WORK TASK: Below are some records. Copy every line in them that holds "data".

.....

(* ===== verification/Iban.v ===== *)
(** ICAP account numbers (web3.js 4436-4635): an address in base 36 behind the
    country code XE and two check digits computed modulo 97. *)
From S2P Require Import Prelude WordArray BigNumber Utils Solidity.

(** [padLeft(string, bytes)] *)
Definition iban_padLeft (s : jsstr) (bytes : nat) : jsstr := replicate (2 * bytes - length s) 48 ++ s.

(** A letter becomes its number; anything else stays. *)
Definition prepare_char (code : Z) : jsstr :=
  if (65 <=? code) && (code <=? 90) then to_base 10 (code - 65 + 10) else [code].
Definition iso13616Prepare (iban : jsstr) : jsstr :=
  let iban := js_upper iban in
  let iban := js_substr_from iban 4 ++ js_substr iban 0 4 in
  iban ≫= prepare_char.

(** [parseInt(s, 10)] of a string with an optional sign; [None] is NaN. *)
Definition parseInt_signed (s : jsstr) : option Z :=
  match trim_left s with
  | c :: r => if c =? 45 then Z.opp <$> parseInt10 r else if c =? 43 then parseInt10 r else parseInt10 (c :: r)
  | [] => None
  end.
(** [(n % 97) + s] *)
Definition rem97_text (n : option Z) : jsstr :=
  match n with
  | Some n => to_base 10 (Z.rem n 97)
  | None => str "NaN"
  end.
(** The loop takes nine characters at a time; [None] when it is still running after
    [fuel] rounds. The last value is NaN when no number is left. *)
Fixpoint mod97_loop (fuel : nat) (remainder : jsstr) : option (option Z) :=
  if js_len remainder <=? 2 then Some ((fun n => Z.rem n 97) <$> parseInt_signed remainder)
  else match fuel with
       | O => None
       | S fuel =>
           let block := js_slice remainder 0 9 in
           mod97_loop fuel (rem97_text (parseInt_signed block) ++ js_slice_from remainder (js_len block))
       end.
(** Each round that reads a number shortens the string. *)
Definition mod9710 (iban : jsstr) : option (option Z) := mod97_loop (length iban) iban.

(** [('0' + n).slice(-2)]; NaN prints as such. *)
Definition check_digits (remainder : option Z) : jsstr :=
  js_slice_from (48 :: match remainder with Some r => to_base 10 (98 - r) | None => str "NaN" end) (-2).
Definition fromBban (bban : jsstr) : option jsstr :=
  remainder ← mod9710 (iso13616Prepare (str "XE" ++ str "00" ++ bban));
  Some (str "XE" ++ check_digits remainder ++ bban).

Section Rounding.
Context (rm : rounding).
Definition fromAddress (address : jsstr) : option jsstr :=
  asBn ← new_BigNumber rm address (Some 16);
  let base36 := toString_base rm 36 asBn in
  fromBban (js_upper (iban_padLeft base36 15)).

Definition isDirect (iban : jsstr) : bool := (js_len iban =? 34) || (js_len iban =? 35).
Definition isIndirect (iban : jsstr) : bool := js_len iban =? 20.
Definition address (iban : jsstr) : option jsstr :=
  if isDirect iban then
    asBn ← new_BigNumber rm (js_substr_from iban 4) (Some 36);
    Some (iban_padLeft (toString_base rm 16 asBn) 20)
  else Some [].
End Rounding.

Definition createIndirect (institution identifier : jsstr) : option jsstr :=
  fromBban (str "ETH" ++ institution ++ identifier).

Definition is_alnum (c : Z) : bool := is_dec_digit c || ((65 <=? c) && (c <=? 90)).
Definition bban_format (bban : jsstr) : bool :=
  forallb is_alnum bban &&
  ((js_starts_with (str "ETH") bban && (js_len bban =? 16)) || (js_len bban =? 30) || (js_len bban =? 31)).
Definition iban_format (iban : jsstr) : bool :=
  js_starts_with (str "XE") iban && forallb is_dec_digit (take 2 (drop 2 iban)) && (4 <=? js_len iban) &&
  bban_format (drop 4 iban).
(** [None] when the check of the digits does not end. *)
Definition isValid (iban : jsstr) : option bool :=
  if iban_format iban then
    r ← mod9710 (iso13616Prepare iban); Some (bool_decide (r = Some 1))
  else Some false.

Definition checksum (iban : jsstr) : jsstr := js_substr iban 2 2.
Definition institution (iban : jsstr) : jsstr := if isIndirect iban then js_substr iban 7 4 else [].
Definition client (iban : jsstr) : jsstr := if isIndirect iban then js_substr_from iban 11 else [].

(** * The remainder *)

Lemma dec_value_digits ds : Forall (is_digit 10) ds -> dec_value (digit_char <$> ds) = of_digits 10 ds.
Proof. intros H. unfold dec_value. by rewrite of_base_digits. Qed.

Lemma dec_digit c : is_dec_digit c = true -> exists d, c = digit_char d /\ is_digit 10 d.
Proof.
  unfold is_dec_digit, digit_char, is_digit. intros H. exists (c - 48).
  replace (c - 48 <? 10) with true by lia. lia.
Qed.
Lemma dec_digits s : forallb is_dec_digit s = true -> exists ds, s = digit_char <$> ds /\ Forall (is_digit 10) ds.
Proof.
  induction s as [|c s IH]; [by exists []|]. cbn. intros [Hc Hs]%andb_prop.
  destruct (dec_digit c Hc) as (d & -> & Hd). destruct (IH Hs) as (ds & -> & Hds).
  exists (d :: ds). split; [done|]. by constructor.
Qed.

.....

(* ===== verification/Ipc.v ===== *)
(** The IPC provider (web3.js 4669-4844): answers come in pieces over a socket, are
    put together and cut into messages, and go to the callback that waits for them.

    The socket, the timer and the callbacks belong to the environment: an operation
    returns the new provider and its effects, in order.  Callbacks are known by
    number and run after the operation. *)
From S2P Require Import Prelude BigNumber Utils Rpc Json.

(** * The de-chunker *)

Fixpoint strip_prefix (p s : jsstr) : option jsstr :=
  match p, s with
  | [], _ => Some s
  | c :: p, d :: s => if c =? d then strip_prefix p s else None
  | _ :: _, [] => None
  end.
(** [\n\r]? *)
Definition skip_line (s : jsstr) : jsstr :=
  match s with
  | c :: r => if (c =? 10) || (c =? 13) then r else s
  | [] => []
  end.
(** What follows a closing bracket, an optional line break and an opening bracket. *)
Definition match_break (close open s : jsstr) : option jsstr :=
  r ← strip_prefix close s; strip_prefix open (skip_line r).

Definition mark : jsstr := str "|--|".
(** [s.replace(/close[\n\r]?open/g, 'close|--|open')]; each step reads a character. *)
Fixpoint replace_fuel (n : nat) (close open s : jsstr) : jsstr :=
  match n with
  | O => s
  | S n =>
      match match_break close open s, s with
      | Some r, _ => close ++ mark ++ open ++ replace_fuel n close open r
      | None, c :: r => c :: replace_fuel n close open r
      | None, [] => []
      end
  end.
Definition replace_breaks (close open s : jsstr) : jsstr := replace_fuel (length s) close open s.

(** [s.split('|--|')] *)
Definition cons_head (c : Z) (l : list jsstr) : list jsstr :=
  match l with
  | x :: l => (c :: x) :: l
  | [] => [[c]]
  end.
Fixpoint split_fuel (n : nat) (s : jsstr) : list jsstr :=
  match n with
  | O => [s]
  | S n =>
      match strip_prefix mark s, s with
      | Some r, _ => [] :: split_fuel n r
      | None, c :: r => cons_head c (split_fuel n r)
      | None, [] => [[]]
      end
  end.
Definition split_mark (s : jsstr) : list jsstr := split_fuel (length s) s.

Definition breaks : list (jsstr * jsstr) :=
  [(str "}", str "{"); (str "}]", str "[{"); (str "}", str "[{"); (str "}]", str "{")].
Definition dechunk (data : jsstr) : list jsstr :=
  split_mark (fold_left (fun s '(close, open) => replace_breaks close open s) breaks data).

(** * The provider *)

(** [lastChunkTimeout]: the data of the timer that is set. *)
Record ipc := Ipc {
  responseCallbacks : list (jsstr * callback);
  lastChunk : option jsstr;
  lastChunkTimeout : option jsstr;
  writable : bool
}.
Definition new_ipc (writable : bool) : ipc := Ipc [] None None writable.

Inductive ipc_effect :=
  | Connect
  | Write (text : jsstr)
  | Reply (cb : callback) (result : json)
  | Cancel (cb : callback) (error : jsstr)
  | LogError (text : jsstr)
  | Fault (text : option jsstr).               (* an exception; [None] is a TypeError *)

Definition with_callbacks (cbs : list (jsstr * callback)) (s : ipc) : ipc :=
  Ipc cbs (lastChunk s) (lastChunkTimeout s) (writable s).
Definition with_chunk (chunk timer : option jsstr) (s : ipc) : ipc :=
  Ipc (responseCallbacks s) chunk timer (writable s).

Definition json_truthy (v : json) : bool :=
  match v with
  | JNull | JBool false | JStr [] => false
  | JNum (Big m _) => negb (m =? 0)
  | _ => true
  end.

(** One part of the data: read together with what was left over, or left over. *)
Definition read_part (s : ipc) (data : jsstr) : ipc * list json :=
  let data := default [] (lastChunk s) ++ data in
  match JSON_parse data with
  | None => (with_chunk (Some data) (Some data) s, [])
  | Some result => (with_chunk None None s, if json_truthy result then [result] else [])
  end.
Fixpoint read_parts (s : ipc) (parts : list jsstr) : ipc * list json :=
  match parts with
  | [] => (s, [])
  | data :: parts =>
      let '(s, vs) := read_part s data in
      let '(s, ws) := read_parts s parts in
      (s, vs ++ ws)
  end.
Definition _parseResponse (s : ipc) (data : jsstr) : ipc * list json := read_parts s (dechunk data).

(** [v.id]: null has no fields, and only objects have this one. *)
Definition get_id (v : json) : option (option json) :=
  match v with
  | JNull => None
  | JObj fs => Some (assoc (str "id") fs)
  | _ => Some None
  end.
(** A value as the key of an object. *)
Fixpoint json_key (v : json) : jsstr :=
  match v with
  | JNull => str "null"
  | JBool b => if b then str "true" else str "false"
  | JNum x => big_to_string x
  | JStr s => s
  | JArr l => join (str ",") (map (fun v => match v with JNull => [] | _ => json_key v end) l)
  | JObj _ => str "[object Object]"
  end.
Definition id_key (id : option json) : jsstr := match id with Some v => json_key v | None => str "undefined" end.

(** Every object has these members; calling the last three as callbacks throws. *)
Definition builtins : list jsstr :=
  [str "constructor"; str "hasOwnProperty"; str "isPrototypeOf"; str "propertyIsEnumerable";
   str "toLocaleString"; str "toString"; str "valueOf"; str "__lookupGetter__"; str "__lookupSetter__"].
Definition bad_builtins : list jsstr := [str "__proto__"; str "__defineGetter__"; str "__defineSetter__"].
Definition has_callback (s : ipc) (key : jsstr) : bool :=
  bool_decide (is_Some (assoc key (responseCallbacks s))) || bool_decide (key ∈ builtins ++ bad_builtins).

.....

EXERCISE OUTPUT:
Definition dechunk (data : jsstr) : list jsstr :=
  split_mark (fold_left (fun s '(close, open) => replace_breaks close open s) breaks data).
(** [lastChunkTimeout]: the data of the timer that is set. *)
(** One part of the data: read together with what was left over, or left over. *)
Definition read_part (s : ipc) (data : jsstr) : ipc * list json :=
  let data := default [] (lastChunk s) ++ data in
  match JSON_parse data with
  | None => (with_chunk (Some data) (Some data) s, [])
  | data :: parts =>
      let '(s, vs) := read_part s data in
Definition _parseResponse (s : ipc) (data : jsstr) : ipc * list json := read_parts s (dechunk data).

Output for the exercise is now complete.